(ABOUT THIS EXERCISE): Pull every line containing "VStr" out of the listing below.

(DATA FOR THIS TASK):
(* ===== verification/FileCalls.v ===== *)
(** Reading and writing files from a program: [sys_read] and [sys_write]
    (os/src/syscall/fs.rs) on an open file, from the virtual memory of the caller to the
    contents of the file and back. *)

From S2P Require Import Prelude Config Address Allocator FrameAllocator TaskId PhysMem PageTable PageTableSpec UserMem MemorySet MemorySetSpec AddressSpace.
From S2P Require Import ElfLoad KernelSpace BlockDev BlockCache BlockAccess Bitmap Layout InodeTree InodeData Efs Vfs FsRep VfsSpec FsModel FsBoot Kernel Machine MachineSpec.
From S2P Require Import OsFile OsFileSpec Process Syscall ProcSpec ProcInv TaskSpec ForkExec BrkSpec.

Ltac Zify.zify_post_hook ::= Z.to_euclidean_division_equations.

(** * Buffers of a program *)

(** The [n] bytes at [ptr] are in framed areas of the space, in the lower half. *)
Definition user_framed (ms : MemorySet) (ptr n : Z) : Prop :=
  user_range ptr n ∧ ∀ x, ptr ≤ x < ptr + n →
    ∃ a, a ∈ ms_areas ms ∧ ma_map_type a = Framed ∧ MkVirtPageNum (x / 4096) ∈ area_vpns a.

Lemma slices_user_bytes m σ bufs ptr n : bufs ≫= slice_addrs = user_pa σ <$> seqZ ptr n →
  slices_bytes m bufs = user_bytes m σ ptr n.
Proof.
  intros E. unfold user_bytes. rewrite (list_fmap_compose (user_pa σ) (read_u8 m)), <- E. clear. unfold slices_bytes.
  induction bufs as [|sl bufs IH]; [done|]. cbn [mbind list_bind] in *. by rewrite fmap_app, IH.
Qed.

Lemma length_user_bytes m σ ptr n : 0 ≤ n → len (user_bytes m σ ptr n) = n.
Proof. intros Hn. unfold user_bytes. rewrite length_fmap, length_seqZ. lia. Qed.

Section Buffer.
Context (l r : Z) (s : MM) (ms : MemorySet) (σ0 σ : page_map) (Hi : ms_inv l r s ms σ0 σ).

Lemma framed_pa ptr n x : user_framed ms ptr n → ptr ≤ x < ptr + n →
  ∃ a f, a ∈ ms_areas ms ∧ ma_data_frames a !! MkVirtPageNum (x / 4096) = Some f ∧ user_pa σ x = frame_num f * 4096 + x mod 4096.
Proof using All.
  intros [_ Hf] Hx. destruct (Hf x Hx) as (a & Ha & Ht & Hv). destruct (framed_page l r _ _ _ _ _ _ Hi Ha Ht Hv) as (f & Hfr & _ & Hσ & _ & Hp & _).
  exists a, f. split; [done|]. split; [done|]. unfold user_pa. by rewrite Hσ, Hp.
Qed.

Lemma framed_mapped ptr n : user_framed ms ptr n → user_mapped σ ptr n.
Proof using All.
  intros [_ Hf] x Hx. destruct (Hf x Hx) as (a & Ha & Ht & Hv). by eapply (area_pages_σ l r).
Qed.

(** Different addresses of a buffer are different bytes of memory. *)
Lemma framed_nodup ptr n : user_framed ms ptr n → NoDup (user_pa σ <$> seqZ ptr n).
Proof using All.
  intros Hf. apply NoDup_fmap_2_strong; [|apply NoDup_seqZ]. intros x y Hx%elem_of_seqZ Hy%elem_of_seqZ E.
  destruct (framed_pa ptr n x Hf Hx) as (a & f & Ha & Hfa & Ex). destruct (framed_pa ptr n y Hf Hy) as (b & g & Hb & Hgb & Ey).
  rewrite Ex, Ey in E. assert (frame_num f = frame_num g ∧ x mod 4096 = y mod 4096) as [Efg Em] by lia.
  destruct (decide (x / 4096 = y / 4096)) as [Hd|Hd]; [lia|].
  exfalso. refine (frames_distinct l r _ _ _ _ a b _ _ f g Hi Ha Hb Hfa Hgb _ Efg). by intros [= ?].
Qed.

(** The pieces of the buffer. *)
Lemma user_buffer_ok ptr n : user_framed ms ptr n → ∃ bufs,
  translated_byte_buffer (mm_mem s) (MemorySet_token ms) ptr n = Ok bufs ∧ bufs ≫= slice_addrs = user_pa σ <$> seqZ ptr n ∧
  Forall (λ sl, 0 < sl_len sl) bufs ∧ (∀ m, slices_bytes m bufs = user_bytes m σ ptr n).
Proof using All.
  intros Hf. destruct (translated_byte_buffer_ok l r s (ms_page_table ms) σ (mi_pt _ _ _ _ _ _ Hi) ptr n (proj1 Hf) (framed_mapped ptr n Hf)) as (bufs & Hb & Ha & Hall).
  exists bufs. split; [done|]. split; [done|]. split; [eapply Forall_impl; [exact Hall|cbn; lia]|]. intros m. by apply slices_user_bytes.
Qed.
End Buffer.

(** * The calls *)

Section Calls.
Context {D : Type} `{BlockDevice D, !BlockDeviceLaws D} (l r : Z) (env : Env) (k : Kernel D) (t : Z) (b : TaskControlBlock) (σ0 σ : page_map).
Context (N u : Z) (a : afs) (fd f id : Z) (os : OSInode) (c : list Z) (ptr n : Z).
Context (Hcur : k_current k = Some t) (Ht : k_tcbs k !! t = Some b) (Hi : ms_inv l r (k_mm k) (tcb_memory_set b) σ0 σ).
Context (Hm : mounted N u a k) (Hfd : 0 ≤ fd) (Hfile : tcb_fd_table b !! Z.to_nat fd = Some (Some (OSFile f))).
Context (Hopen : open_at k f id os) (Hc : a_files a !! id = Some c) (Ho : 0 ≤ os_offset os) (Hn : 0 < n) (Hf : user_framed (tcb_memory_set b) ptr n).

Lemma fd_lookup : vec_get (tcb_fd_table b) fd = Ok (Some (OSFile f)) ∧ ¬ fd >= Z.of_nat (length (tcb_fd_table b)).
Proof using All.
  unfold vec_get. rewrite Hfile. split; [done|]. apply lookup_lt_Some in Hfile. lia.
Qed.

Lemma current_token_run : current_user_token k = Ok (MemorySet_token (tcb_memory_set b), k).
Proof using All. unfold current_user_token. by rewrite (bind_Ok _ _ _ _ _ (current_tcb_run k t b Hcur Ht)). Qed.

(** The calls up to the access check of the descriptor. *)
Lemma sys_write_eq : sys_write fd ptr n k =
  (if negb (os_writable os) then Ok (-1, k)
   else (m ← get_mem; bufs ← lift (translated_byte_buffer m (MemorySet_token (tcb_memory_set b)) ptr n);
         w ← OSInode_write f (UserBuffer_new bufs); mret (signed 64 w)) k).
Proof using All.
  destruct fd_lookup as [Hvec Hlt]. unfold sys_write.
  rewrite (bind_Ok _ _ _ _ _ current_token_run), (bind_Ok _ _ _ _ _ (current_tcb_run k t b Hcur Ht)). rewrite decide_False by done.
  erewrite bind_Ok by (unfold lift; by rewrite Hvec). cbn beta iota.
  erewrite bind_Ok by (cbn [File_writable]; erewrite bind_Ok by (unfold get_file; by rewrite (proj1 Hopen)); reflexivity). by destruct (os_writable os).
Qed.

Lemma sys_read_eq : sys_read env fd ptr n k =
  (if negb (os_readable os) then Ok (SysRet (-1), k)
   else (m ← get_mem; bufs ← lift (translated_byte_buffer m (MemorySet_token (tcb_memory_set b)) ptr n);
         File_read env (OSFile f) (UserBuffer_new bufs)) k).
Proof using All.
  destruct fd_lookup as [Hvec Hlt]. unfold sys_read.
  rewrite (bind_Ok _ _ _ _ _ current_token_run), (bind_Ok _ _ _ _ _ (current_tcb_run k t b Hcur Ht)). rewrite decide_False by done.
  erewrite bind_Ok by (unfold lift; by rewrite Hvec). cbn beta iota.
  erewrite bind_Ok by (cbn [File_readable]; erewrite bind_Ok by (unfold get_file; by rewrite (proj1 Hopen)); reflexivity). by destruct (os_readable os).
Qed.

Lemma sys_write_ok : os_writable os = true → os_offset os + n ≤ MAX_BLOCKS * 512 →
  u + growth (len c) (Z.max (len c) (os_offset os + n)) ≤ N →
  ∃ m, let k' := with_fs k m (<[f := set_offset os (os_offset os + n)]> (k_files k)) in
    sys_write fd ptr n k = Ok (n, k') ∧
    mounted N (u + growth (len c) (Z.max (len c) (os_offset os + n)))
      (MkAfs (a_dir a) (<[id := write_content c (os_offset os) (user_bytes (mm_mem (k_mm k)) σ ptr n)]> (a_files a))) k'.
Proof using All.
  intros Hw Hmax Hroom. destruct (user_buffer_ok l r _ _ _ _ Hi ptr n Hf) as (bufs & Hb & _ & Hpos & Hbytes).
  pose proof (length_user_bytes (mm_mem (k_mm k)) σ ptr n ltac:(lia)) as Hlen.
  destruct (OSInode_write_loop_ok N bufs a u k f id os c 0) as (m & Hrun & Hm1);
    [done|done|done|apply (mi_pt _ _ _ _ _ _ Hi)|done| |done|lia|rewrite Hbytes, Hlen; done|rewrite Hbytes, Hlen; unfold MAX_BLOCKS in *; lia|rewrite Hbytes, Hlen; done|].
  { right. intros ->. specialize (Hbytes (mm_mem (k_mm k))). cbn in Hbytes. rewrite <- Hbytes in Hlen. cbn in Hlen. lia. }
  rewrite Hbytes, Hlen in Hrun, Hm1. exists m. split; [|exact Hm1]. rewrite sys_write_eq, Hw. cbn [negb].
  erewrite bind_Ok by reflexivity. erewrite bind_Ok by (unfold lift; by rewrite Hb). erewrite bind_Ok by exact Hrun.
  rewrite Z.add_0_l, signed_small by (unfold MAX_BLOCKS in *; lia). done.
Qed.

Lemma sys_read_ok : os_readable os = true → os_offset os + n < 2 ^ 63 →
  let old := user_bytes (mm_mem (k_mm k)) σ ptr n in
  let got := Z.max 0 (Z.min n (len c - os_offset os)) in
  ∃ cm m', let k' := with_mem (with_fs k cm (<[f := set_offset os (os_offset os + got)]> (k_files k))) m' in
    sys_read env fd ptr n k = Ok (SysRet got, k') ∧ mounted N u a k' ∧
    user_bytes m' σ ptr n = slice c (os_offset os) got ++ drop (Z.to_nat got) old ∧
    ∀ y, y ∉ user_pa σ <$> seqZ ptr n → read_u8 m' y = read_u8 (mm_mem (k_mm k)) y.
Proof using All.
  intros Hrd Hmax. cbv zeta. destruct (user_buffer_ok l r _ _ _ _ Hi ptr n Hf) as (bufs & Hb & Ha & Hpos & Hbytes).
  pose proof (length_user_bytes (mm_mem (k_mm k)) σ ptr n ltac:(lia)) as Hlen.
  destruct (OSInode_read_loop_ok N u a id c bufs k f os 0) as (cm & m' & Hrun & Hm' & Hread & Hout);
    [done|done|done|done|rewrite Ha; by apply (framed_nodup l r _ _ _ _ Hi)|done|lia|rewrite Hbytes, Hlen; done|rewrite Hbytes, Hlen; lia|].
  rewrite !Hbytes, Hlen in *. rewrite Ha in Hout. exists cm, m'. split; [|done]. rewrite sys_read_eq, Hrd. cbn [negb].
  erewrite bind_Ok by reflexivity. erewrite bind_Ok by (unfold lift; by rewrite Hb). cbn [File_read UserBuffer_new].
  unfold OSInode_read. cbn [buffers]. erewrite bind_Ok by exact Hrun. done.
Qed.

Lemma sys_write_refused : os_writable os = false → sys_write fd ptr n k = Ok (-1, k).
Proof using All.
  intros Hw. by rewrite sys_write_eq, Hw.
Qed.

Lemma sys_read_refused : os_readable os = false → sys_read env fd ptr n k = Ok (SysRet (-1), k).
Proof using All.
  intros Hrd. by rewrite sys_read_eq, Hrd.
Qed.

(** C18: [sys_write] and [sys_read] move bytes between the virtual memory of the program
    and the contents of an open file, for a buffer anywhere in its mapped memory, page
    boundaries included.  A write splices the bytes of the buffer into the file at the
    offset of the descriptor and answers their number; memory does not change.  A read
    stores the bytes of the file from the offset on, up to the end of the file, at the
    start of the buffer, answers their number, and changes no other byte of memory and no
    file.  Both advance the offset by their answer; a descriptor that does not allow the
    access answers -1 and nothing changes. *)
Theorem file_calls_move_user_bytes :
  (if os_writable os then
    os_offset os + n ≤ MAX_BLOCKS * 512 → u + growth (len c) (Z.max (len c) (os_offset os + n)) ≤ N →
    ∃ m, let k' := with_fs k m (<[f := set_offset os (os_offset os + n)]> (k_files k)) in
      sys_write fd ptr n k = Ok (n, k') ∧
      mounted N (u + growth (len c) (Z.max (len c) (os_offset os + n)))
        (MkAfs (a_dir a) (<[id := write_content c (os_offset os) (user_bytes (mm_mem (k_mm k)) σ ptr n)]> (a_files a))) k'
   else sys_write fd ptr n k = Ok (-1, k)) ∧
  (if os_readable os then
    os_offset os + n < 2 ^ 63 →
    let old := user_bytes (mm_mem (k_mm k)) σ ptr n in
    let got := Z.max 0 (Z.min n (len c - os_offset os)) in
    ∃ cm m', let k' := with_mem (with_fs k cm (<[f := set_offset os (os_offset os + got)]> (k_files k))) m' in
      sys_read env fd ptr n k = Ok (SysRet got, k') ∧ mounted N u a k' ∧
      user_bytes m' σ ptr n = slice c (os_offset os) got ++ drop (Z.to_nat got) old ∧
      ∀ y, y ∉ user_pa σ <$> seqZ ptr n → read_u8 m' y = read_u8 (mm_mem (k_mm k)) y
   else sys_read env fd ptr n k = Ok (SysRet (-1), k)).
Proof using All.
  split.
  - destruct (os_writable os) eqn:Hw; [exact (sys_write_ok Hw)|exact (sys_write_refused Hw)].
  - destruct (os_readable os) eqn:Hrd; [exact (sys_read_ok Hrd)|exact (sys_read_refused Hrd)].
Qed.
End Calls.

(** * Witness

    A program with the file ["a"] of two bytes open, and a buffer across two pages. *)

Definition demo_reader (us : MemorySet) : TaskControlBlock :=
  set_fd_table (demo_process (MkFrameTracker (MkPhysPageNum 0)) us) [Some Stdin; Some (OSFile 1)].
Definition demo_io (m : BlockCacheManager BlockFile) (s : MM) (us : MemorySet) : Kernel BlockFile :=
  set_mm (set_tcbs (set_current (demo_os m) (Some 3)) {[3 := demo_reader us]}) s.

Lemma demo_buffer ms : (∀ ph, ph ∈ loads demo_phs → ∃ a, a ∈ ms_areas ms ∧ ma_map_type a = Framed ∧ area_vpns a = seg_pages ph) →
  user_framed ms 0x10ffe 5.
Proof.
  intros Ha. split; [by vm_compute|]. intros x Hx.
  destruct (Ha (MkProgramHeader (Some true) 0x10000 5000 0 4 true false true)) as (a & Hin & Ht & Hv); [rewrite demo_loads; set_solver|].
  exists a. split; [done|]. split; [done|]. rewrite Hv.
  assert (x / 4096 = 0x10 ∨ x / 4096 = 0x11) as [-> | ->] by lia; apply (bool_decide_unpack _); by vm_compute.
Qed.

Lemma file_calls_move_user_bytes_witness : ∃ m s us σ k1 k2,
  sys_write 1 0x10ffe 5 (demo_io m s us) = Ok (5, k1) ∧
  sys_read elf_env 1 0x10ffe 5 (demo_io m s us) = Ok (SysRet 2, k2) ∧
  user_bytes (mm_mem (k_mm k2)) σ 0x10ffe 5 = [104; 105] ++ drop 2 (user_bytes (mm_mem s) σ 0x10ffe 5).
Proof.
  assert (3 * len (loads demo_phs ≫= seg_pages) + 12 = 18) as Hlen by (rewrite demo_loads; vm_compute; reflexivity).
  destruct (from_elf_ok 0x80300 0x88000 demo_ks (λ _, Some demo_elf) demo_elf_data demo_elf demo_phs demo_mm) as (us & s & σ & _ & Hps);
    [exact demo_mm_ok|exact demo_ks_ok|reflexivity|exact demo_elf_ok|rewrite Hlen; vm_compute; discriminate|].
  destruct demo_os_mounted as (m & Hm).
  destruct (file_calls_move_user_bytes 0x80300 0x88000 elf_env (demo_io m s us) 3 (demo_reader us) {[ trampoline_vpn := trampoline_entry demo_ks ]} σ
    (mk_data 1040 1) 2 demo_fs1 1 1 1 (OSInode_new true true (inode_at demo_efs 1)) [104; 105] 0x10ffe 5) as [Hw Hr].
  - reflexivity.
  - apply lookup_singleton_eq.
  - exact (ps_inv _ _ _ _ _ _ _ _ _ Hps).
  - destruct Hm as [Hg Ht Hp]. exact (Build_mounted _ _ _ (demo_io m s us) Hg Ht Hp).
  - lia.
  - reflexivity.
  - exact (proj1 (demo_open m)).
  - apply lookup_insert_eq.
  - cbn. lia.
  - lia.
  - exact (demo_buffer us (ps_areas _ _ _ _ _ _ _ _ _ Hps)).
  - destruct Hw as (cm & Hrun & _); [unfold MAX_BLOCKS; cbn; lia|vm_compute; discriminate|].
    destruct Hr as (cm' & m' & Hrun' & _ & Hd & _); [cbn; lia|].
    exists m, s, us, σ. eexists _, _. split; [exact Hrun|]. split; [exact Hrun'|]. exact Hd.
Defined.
* * *
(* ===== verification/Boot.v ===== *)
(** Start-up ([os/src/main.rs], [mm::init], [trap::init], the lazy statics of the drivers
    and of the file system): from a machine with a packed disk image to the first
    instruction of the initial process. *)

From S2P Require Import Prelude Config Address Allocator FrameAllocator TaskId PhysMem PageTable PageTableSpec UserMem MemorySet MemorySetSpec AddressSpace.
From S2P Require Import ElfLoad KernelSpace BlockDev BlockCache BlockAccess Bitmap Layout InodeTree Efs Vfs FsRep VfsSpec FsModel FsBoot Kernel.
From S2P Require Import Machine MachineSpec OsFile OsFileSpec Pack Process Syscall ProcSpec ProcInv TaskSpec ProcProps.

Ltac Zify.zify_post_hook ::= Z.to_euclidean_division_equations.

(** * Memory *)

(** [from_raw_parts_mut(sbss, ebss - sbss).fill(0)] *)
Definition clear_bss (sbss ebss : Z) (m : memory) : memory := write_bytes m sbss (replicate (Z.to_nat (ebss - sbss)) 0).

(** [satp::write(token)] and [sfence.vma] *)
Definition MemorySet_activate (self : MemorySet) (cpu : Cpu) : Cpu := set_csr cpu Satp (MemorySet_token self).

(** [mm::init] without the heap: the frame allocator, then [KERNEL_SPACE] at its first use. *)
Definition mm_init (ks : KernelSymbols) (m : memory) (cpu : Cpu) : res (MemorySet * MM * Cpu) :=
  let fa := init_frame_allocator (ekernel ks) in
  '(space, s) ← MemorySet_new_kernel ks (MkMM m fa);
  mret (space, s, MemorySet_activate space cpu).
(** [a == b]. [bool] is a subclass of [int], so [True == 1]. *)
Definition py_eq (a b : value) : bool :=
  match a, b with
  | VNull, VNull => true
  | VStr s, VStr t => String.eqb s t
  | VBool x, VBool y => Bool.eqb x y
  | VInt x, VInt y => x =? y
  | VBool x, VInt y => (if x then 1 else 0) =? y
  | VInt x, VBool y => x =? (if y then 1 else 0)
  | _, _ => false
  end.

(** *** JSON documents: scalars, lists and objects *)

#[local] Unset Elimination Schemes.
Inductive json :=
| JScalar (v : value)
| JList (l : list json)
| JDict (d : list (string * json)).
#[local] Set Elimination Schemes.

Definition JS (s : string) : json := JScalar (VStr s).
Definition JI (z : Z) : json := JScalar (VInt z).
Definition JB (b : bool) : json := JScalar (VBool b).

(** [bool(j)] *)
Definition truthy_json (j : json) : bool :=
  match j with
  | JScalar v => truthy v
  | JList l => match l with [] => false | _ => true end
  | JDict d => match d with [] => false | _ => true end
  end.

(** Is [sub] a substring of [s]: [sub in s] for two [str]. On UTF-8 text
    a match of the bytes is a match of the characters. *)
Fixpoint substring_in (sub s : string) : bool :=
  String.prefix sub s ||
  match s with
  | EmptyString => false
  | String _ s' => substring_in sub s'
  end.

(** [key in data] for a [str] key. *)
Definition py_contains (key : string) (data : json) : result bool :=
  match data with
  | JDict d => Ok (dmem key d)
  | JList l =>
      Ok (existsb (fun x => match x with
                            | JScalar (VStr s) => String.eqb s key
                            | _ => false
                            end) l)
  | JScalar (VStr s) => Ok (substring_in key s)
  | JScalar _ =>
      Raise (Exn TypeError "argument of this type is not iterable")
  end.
* * *
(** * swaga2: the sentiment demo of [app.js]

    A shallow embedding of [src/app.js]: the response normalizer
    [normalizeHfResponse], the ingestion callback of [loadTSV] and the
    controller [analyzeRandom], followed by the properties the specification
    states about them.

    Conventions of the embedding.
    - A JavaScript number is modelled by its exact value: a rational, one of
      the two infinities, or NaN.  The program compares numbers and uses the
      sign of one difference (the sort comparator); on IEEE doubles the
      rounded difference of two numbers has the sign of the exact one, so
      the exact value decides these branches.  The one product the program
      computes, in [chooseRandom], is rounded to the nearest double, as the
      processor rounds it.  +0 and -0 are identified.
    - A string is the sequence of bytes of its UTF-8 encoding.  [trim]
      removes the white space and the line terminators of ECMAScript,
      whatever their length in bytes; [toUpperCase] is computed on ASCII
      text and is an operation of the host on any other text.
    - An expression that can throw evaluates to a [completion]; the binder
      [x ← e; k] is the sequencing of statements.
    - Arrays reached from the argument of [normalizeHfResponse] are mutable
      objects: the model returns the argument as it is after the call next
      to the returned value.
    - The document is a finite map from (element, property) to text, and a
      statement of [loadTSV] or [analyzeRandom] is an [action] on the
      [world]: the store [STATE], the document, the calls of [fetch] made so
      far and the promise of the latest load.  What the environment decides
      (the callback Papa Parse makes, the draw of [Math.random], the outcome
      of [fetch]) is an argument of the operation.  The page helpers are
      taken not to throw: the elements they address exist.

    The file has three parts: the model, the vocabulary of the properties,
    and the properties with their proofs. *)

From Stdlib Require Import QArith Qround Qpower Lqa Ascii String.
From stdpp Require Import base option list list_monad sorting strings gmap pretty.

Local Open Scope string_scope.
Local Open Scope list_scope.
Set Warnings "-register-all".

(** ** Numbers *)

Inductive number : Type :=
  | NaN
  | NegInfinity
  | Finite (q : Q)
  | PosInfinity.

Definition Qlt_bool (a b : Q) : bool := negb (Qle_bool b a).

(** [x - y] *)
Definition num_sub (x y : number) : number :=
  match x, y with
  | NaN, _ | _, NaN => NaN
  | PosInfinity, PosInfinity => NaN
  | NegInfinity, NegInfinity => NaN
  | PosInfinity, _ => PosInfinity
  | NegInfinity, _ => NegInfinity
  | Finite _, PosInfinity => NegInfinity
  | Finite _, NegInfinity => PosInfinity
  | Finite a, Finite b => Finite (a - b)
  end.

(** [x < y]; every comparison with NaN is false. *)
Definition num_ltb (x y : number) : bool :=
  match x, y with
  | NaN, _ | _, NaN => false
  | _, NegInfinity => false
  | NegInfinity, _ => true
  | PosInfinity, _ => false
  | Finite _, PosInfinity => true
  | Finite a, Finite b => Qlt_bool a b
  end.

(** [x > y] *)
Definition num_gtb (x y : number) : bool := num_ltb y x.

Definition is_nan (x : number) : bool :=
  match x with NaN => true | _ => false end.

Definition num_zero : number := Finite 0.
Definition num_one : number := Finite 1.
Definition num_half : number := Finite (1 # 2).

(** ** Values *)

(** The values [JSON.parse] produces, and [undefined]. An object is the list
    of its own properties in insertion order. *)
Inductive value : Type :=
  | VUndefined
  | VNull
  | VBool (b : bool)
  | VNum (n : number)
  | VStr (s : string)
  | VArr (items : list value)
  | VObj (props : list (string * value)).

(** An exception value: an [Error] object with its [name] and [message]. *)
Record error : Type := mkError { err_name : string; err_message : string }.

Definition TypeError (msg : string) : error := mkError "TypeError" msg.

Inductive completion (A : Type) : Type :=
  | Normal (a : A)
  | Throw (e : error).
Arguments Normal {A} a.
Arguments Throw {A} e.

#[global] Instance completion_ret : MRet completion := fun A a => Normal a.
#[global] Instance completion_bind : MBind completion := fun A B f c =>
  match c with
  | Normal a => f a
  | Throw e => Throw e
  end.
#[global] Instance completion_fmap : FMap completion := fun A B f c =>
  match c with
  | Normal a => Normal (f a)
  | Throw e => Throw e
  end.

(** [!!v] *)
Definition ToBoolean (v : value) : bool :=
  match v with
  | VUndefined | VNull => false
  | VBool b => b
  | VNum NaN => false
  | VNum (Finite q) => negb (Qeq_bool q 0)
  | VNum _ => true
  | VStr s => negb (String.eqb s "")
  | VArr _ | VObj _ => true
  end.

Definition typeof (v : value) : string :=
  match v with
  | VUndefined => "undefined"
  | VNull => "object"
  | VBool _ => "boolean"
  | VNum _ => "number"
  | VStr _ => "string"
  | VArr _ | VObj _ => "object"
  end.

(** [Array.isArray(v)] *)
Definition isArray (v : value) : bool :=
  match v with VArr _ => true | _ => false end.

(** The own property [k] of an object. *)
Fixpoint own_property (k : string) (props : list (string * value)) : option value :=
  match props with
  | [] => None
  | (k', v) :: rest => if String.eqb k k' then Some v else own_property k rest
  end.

(FINAL ANSWER):
  | VStr s, VStr t => String.eqb s t
Definition JS (s : string) : json := JScalar (VStr s).
                            | JScalar (VStr s) => String.eqb s key
  | JScalar (VStr s) => Ok (substring_in key s)
  | VStr (s : string)
  | VStr s => negb (String.eqb s "")
  | VStr _ => "string"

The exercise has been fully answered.